| Exercise objective |
When the word "devXMRMaker" appears in a line of the data below, list that line.

| Records for this task |
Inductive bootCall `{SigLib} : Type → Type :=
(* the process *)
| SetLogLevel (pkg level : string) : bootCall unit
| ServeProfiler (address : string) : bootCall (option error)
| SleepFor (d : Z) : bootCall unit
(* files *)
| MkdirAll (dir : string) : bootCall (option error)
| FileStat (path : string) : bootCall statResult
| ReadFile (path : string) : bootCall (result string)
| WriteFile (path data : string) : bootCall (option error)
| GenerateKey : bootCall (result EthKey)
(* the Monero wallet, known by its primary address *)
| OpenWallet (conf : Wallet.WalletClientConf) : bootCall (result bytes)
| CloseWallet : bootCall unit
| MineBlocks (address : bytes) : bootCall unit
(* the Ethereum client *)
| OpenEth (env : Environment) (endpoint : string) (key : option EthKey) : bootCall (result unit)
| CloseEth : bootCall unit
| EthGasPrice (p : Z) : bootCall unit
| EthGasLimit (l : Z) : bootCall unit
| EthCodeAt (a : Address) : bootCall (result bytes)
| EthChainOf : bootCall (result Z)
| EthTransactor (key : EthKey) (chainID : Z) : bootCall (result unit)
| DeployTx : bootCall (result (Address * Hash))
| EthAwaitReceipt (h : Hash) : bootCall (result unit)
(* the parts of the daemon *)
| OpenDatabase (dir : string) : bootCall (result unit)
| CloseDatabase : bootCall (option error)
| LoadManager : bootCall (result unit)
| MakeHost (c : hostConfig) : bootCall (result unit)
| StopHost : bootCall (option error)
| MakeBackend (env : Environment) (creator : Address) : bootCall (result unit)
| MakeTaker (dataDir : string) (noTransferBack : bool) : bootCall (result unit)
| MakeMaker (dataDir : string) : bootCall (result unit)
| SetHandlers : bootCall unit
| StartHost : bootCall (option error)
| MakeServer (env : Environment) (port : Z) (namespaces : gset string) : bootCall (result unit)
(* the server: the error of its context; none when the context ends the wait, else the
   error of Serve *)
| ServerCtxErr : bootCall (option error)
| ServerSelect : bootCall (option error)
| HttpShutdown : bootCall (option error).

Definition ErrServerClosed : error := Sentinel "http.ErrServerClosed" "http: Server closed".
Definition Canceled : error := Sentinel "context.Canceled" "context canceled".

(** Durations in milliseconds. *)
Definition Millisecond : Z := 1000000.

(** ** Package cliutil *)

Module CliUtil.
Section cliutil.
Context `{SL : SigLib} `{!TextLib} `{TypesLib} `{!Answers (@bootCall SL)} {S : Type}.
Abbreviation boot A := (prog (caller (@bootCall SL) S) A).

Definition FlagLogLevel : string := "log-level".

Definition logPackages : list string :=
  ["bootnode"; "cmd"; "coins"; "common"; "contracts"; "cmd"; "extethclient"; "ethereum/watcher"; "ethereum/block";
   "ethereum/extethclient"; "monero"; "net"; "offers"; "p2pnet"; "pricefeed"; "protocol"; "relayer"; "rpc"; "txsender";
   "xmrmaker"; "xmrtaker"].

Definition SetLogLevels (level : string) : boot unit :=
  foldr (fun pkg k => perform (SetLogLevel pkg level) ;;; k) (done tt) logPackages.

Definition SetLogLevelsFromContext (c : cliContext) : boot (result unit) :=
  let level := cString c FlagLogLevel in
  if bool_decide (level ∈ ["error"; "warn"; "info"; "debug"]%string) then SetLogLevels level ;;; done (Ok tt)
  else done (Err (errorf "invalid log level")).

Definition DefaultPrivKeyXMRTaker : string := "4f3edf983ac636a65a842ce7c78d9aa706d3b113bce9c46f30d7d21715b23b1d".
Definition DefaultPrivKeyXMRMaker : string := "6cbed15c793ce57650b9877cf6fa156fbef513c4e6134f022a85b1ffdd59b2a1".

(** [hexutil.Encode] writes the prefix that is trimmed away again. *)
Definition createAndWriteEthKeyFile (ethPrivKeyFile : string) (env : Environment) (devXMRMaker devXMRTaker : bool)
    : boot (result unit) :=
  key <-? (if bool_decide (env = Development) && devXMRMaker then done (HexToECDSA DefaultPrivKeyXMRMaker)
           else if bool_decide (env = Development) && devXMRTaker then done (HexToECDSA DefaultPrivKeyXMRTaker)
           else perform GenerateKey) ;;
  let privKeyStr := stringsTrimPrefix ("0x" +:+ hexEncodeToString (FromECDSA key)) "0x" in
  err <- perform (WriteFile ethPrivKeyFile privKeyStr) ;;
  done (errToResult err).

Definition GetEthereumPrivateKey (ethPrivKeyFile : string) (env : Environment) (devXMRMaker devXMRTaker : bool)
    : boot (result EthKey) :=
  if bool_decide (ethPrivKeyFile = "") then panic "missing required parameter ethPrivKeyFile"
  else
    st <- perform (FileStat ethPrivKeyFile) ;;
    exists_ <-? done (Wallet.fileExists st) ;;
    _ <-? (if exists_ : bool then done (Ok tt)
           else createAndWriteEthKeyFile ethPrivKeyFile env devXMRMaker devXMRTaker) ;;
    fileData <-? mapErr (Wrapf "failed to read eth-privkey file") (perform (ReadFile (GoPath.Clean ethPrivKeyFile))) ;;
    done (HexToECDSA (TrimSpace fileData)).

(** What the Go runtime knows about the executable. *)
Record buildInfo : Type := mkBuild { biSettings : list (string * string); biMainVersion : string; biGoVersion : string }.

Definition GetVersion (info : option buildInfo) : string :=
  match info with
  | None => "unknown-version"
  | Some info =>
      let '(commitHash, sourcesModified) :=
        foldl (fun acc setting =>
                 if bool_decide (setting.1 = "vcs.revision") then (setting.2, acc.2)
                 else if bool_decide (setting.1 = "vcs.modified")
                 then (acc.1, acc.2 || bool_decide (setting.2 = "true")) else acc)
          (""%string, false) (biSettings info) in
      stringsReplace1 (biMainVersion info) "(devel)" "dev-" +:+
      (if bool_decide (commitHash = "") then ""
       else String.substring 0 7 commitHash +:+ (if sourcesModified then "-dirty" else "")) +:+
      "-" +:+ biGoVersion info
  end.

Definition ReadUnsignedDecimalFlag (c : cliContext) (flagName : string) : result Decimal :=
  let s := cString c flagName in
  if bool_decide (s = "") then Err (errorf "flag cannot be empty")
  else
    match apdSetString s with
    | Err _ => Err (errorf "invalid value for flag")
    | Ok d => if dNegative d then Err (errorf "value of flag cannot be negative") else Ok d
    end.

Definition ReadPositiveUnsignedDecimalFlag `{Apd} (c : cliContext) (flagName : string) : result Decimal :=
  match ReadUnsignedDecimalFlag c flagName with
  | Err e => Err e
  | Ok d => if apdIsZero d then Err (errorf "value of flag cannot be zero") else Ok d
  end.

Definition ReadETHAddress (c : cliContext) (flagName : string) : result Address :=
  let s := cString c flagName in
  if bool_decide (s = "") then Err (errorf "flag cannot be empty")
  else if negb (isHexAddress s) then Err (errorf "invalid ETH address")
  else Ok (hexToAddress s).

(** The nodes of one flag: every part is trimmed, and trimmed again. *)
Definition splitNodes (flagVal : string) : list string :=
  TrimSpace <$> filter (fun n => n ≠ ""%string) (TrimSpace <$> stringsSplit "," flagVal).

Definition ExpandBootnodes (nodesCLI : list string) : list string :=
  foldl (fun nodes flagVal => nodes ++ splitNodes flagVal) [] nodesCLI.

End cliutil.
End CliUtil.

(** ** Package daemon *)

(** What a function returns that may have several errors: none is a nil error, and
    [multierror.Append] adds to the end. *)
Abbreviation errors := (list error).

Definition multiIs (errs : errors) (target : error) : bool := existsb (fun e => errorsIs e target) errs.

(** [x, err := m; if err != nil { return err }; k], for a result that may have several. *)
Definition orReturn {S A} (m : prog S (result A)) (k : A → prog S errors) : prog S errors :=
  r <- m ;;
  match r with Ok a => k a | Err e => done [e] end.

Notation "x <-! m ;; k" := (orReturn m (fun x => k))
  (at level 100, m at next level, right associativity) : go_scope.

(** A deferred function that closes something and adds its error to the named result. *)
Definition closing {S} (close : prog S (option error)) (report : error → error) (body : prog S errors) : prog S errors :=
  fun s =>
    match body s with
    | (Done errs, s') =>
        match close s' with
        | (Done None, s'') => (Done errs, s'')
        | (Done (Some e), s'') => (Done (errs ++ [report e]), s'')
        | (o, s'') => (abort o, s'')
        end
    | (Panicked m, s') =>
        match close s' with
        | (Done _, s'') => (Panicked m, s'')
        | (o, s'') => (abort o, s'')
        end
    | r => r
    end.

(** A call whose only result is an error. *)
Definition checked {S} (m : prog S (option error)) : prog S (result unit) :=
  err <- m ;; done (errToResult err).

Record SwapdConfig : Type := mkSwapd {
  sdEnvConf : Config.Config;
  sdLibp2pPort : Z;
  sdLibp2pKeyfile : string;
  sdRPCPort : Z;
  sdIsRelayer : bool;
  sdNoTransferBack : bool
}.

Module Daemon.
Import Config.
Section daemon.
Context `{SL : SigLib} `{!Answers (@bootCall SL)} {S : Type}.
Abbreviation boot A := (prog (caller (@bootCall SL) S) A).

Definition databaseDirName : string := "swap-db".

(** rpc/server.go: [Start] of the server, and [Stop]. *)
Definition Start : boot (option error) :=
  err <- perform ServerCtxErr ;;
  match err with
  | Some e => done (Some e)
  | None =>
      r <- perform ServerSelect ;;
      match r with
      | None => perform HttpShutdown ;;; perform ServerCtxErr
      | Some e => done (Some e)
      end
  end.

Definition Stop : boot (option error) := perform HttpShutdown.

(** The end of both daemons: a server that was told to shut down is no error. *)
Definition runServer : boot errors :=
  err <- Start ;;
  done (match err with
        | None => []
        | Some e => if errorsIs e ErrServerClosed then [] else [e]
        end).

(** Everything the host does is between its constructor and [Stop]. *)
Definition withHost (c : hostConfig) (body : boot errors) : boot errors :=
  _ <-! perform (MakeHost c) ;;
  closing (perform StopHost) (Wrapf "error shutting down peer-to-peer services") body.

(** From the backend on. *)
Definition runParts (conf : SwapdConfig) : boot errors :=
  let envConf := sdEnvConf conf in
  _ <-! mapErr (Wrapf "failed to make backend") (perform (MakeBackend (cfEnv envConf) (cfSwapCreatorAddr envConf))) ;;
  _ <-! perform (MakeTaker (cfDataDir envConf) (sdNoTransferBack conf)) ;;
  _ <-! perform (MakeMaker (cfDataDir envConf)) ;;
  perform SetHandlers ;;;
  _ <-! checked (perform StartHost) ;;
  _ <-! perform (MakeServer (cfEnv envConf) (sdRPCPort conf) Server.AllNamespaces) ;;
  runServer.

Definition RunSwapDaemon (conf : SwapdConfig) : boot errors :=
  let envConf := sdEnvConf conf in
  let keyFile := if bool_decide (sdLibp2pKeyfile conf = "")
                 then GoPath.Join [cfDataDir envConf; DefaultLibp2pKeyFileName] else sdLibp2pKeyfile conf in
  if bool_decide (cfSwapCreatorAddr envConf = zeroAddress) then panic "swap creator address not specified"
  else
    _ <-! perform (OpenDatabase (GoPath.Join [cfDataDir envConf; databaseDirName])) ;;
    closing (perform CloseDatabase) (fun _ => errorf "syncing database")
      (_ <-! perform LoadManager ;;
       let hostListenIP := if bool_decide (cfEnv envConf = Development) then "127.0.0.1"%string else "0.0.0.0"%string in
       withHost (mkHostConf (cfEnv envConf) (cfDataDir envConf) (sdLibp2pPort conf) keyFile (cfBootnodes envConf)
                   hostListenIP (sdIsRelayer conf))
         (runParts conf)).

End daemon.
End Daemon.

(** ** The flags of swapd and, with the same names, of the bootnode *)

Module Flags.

| Answer area |
Definition createAndWriteEthKeyFile (ethPrivKeyFile : string) (env : Environment) (devXMRMaker devXMRTaker : bool)
  key <-? (if bool_decide (env = Development) && devXMRMaker then done (HexToECDSA DefaultPrivKeyXMRMaker)
Definition GetEthereumPrivateKey (ethPrivKeyFile : string) (env : Environment) (devXMRMaker devXMRTaker : bool)
           else createAndWriteEthKeyFile ethPrivKeyFile env devXMRMaker devXMRTaker) ;;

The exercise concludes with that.